Input material =
(** X2.  [Bit(state)] creates an object no identity of the store denoted
    before; it holds [bool(state)] with a free lock, so the default
    [Bit()] is low, and every object that was in the store is unchanged. *)
Theorem Bit_init_fresh (h : gmap loc Bit.t) (state : value) :
  exists l,
    Bit.__init__ state h = Ok l (<[l := bit (Py.bool state)]> h) /\
    h !! l = None /\
    Bit.get l (<[l := bit (Py.bool state)]> h)
      = Ok (Py.bool state) (<[l := bit (Py.bool state)]> h) /\
    (forall l' o, h !! l' = Some o ->
                  <[l := bit (Py.bool state)]> h !! l' = Some o).
Proof.
  exists (fresh (dom h)).
  assert (Hnew : h !! fresh (dom h) = None)
    by (apply not_elem_of_dom, is_fresh).
  split; [reflexivity|]. split; [exact Hnew|]. split.
  - apply Bit_get_free, lookup_insert_eq.
  - intros l' o Hl'. rewrite lookup_insert_ne; [done|]. congruence.
Qed.

(** X3.  On a [Bit] of the store, [get] and [setto] never raise: when the
    lock is free they complete and leave it free, when it is held they
    block. *)
Theorem Bit_access_completes_or_blocks (h : gmap loc Bit.t) (l : loc)
    (o : Bit.t) (v : value) :
  h !! l = Some o ->
  (Bit.change_lock o = false /\
   Bit.get l h = Ok (Bit.state o) h /\
   Bit.setto l v h = Ok tt (<[l := bit (Py.bool v)]> h)) \/
  (Bit.change_lock o = true /\
   Bit.get l h = Blocks /\ Bit.setto l v h = Blocks).
Proof.
  destruct o as [b [|]]; intros Hl; [right|left]; (split; [done|]).
  - split; [by eapply Bit_get_held|by eapply Bit_setto_held].
  - split; [by apply Bit_get_free|by eapply Bit_setto_free].
Qed.

Lemma Bit_access_completes_or_blocks_witness :
  (Bit.change_lock (Bit.mk true true) = false /\
   Bit.get 1%nat (second_held false true false)
     = Ok (Bit.state (Bit.mk true true)) (second_held false true false) /\
   Bit.setto 1%nat (VBool false) (second_held false true false)
     = Ok tt (<[1%nat := bit (Py.bool (VBool false))]> (second_held false true false))) \/
  (Bit.change_lock (Bit.mk true true) = true /\
   Bit.get 1%nat (second_held false true false) = Blocks /\
   Bit.setto 1%nat (VBool false) (second_held false true false) = Blocks).
Proof.
  apply (Bit_access_completes_or_blocks (second_held false true false) 1
           (Bit.mk true true) (VBool false)).
  reflexivity.
Defined.

(** ** Gates *)

Section gates_more.
Implicit Types (h : gmap loc Bit.t) (l o : loc).

(** [all] over inputs that are [Bit]s with free locks. *)
Lemma Py_all_free h (ins : list loc) (vals : list bool) :
  Forall2 (fun l v => h !! l = Some (bit v)) ins vals ->
  Py.all Bit.__bool__ ins h = Ok (forallb (fun b => b) vals) h.
Proof.
  induction 1 as [|l v ins vals Hl _ IH]; [done|].
  cbn [Py.all forallb]. bit_steps. by destruct v.
Qed.

(** [all] stops at the first input that is low. *)
Lemma Py_all_stops h (pre post : list loc) l :
  Forall (fun l' => h !! l' = Some (bit true)) pre ->
  h !! l = Some (bit false) ->
  Py.all Bit.__bool__ (pre ++ l :: post) h = Ok false h.
Proof.
  intros Hpre Hl. induction Hpre as [|l' pre Hl' _ IH]; cbn [app Py.all].
  - by bit_steps.
  - bit_steps. exact IH.
Qed.

(** Writing to a [Bit] that is not among [ins] keeps what [ins] hold. *)
Lemma Forall2_bits_insert h (ins : list loc) (vals : list bool) o x :
  o ∉ ins ->
  Forall2 (fun l v => h !! l = Some (bit v)) ins vals ->
  Forall2 (fun l v => <[o := x]> h !! l = Some (bit v)) ins vals.
Proof.
  intros Ho Hins. induction Hins as [|l v ins vals Hl _ IH]; constructor.
  - rewrite lookup_insert_ne; [done|]. intros ->. apply Ho. by left.
  - apply IH. intros Hin. apply Ho. by right.
Qed.

End gates_more.

(** X4.  A NOT gate over [Bit]s with free locks: one [calc] sets the output
    to the negation of the input and changes nothing else; when input and
    output are one [Bit], [calc] flips it. *)
Theorem NOTGate_calc_negates (h : gmap loc Bit.t) (i o : loc) (a c : bool) :
  h !! i = Some (bit a) ->
  h !! o = Some (bit c) ->
  exists n,
    NOTGate.__init__ i o h = Ok n h /\
    NOTGate.input n = i /\ NOTGate.output n = o /\
    NOTGate.calc n h = Ok tt (<[o := bit (negb a)]> h) /\
    (i = o -> NOTGate.calc n h = Ok tt (<[i := bit (negb c)]> h)).
Proof.
  intros Hi Ho. eexists. split; [reflexivity|]. do 2 (split; [reflexivity|]).
  unfold NOTGate.calc. cbn [NOTGate.input NOTGate.output].
  split; [by bit_steps|].
  intros ->. rewrite Hi in Ho. injection Ho as ->. by bit_steps.
Qed.

Lemma NOTGate_calc_negates_witness :
  exists n,
    NOTGate.__init__ 0%nat 1%nat (three_bits true true false)
      = Ok n (three_bits true true false) /\
    NOTGate.input n = 0%nat /\ NOTGate.output n = 1%nat /\
    NOTGate.calc n (three_bits true true false)
      = Ok tt (<[1%nat := bit (negb true)]> (three_bits true true false)) /\
    (0%nat = 1%nat -> NOTGate.calc n (three_bits true true false)
      = Ok tt (<[0%nat := bit (negb true)]> (three_bits true true false))).
Proof.
  apply (NOTGate_calc_negates (three_bits true true false) 0 1 true true);
    reflexivity.
Defined.

(** X5.  A NOT gate fed back on itself never settles: after [n] rounds of
    [run] the [Bit] holds its first state when [n] is even and the negation
    when [n] is odd. *)
Theorem NOTGate_feedback_alternates (h : gmap loc Bit.t) (l : loc) (a : bool)
    (n : nat) :
  h !! l = Some (bit a) ->
  CircuitElement.run
    (NOTGate.calc (NOTGate.mk (CircuitElement.mk [l] [l]) l l)) n h
  = Ok tt (<[l := bit (if Nat.odd n then negb a else a)]> h).
Proof.
  revert h a. induction n as [|n IH]; intros h a Hl.
  - cbn. unfold ret. by rewrite insert_id.
  - cbn [CircuitElement.run]. cbv beta iota zeta delta [bind].
    unfold NOTGate.calc at 1. cbn [NOTGate.input NOTGate.output].
    bit_steps.
    rewrite (IH _ (negb a)) by apply lookup_insert_eq.
    rewrite insert_insert_eq, Nat.odd_succ, <- Nat.negb_odd.
    by destruct (Nat.odd n), a.
Qed.

Lemma NOTGate_feedback_alternates_witness :
  CircuitElement.run
    (NOTGate.calc (NOTGate.mk (CircuitElement.mk [0%nat] [0%nat]) 0 0)) 3
    (three_bits false false false)
  = Ok tt (<[0%nat := bit (if Nat.odd 3 then negb false else false)]>
             (three_bits false false false)).
Proof.
  apply (NOTGate_feedback_alternates (three_bits false false false) 0 false 3).
  reflexivity.
Defined.

(** X6.  An AND gate with any number of inputs ([Bit]s with free locks):
    one [calc] sets the output to the conjunction of all input states and
    changes nothing else; with no input at all the output becomes high. *)
Theorem ANDGate_calc_all_inputs (h : gmap loc Bit.t) (ins : list loc) (o : loc)
    (vals : list bool) (c : bool) :
  Forall2 (fun l v => h !! l = Some (bit v)) ins vals ->
  h !! o = Some (bit c) ->
  exists g,
    ANDGate.__init__ ins o h = Ok g h /\
    ANDGate.inputs g = ins /\ ANDGate.output g = o /\
    ANDGate.calc g h = Ok tt (<[o := bit (forallb (fun b => b) vals)]> h) /\
    (ins = [] -> ANDGate.calc g h = Ok tt (<[o := bit true]> h)).
Proof.
  intros Hins Ho. eexists. split; [reflexivity|]. do 2 (split; [reflexivity|]).
  assert (Hcalc : ANDGate.calc (ANDGate.mk (CircuitElement.mk ins [o]) ins o) h
                  = Ok tt (<[o := bit (forallb (fun b => b) vals)]> h)).
  { unfold ANDGate.calc. cbn [ANDGate.inputs ANDGate.output].
    cbv beta iota zeta delta [bind]. rewrite (Py_all_free h ins vals Hins).
    by bit_steps. }
  split; [exact Hcalc|].
  intros ->. rewrite Hcalc. by inversion Hins.
Qed.

Lemma ANDGate_calc_all_inputs_witness :
  exists g,
    ANDGate.__init__ [0%nat; 1%nat; 2%nat] 3%nat (five_bits true true true false false)
      = Ok g (five_bits true true true false false) /\
    ANDGate.inputs g = [0%nat; 1%nat; 2%nat] /\ ANDGate.output g = 3%nat /\
    ANDGate.calc g (five_bits true true true false false)
      = Ok tt (<[3%nat := bit (forallb (fun b => b) [true; true; true])]>
                 (five_bits true true true false false)) /\
    ([0%nat; 1%nat; 2%nat] = [] ->
     ANDGate.calc g (five_bits true true true false false)
       = Ok tt (<[3%nat := bit true]> (five_bits true true true false false))).
Proof.
  apply (ANDGate_calc_all_inputs (five_bits true true true false false)
           [0%nat; 1%nat; 2%nat] 3 [true; true; true] false).
  - repeat constructor.
  - reflexivity.
Defined.
(** * nasdaq_returns: price history, daily and cumulative returns

    A shallow embedding of [scripts/nasdaq_returns.py].  The script is a
    linear pipeline over pandas objects:

      parse_args -> fetch_price_history -> compute_returns
                 -> summarize_returns -> plot_returns

    Data frames are mutable objects: they live in a heap and the
    functions of the script receive and return references.  Exceptions,
    the heap and what the run prints or shows are threaded by a small
    state-and-error monad.  Column arithmetic is written once, over an
    interface of float operations, and read at two instances: exact
    arithmetic on the rationals extended with the IEEE special values
    (infinities and NaN), and the kernel's binary64 floats. *)

From Stdlib Require Import QArith Qring Qfield Floats.
From stdpp Require Import gmap strings list fin_maps pretty.
(** * Foam CRM front end: automation editor, cloud sync menu, MCP client accessor

    A shallow embedding of three TypeScript sources

    - [src/lib/mcp.ts]                 (module [Mcp]),
    - [src/components/CloudSync.tsx]   (module [CloudSync]),
    - the automation editor component  (module [AutomationEditor]),

    followed by the properties established about them.

    Conventions.  JavaScript numbers are IEEE 754 binary64 values
    ([spec_float] at precision 53); integer identifiers and epoch
    milliseconds are [Z]; strings are byte strings.  Asynchronous handlers
    are run to completion one after the other: an [await] is a call into the
    outside world that returns either a value or a thrown error.  Whatever
    the platform or the SDK provides (the clock, locale formatting, the
    network, [Client.callTool]) is a parameter of the section that uses it. *)

From Stdlib Require Import ZArith List String Ascii Bool Lia.
From Stdlib Require Import Floats.SpecFloat.
From stdpp Require Import base gmap strings list pretty.

Open Scope string_scope.
Open Scope list_scope.

(* ===================================================================== *)
(** * JavaScript values *)
(* ===================================================================== *)

Module Js.

(** ** Thrown values and promises *)

Definition Error : Type := string.

(** What an awaited promise settles to. *)
Inductive result (A : Type) : Type :=
| Resolved (a : A)
| Rejected (e : Error).

Arguments Resolved {A} a.
Arguments Rejected {A} e.

(** ** Numbers *)

Definition number : Type := spec_float.

Definition prec : Z := 53.
Definition emax : Z := 1024.

Definition NaN : number := S754_nan.
Definition zero : number := S754_zero false.

(** [x + y] on numbers. *)
Definition add (x y : number) : number := SFadd prec emax x y.

(** The number denoted by an integer literal. *)
Definition of_Z (z : Z) : number := binary_normalize prec emax z 0 false.

(** The number nearest to the fraction [p / q] (ties to even), negated when
    [neg]: what reading the decimal text of [p / q] yields. *)
Definition of_ratio (neg : bool) (p q : positive) : number :=
  let '(mz, ez, lz) := SFdiv_core_binary prec emax (Zpos p) 0 (Zpos q) 0 in
  binary_round_aux prec emax neg mz ez lz.

(** [ToBoolean] on a number: [+0], [-0] and [NaN] are falsy. *)
Definition truthy (x : number) : bool :=
  match x with
  | S754_zero _ | S754_nan => false
  | _ => true
  end.

(** [x || d] on numbers. *)
Definition or_else (x d : number) : number := if truthy x then x else d.

(** [ToBoolean] on a string and [s || d]: only the empty string is falsy. *)
Definition str_truthy (s : string) : bool :=
  match s with
  | EmptyString => false
  | _ => true
  end.

Definition str_or_else (s d : string) : string := if str_truthy s then s else d.

(** ** [Number.prototype.toFixed]

    The text returned by [x.toFixed(f)] is kept in structured form: which of
    the four shapes of the ECMAScript algorithm applies and, for the common
    one, the integer [n] that minimises [|n / 10^f - x|] (the larger [n] on a
    tie) with the sign that is printed in front of it. *)

Inductive fixed : Type :=
| FixedNaN
| FixedInfinity (neg : bool)
| FixedExponential (x : number)          (* |x| >= 10^21: the text of ToString(x) *)
| FixedDigits (neg : bool) (n : N) (f : nat).

(** [10^21 <= m * 2^e], computed exactly. *)
Definition at_least_1e21 (m : positive) (e : Z) : bool :=
  (if 0 <=? e then 10 ^ 21 <=? Zpos m * 2 ^ e
   else 10 ^ 21 * 2 ^ (- e) <=? Zpos m)%Z.

(** [floor (m * 2^e * 10^f + 1/2)], computed exactly. *)
Definition scaled_round (m : positive) (e : Z) (f : nat) : N :=
  let num := (Zpos m * 10 ^ Z.of_nat f)%Z in
  Z.to_N (if 0 <=? e then num * 2 ^ e
          else (2 * num + 2 ^ (- e)) / 2 ^ (1 - e))%Z.

Definition toFixed (x : number) (f : nat) : fixed :=
  match x with
  | S754_nan => FixedNaN
  | S754_infinity s => FixedInfinity s
  | S754_zero _ => FixedDigits false 0 f
  | S754_finite s m e =>
      if at_least_1e21 m e then FixedExponential x
      else FixedDigits s (scaled_round m e f) f
  end.

(** [Number(text)] for a text produced by [toFixed]. *)
Definition Number (t : fixed) : number :=
  match t with
  | FixedNaN => S754_nan
  | FixedInfinity s => S754_infinity s
  | FixedExponential x => x
  | FixedDigits neg n f =>
      match n with
      | N0 => S754_zero neg
      | Npos p => of_ratio neg p (Z.to_pos (10 ^ Z.of_nat f))
      end
  end.

(** The characters of a [toFixed] result.  [exp_text] spells numbers of
    magnitude [10^21] and more (the platform's [Number::toString]). *)
Fixpoint zeros (k : nat) : string :=
  match k with
  | O => EmptyString
  | S k' => "0" +:+ zeros k'
  end.

Definition digits_text (n : N) (f : nat) : string :=
  let m := pretty n in
  match f with
  | O => m
  | S _ =>
      let m' := zeros (S f - String.length m) +:+ m in
      let k := String.length m' in
      substring 0 (k - f) m' +:+ "." +:+ substring (k - f) f m'
  end.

Directions for this task =
Only one stretch of the data above is needed. Restate it word for word, from the line containing "(** What an awaited promise settles to. *)" through the line containing "the four shapes", both ends included.

Solved exercise =
(** What an awaited promise settles to. *)
Inductive result (A : Type) : Type :=
| Resolved (a : A)
| Rejected (e : Error).

Arguments Resolved {A} a.
Arguments Rejected {A} e.

(** ** Numbers *)

Definition number : Type := spec_float.

Definition prec : Z := 53.
Definition emax : Z := 1024.

Definition NaN : number := S754_nan.
Definition zero : number := S754_zero false.

(** [x + y] on numbers. *)
Definition add (x y : number) : number := SFadd prec emax x y.

(** The number denoted by an integer literal. *)
Definition of_Z (z : Z) : number := binary_normalize prec emax z 0 false.

(** The number nearest to the fraction [p / q] (ties to even), negated when
    [neg]: what reading the decimal text of [p / q] yields. *)
Definition of_ratio (neg : bool) (p q : positive) : number :=
  let '(mz, ez, lz) := SFdiv_core_binary prec emax (Zpos p) 0 (Zpos q) 0 in
  binary_round_aux prec emax neg mz ez lz.

(** [ToBoolean] on a number: [+0], [-0] and [NaN] are falsy. *)
Definition truthy (x : number) : bool :=
  match x with
  | S754_zero _ | S754_nan => false
  | _ => true
  end.

(** [x || d] on numbers. *)
Definition or_else (x d : number) : number := if truthy x then x else d.

(** [ToBoolean] on a string and [s || d]: only the empty string is falsy. *)
Definition str_truthy (s : string) : bool :=
  match s with
  | EmptyString => false
  | _ => true
  end.

Definition str_or_else (s d : string) : string := if str_truthy s then s else d.

(** ** [Number.prototype.toFixed]

    The text returned by [x.toFixed(f)] is kept in structured form: which of
    the four shapes of the ECMAScript algorithm applies and, for the common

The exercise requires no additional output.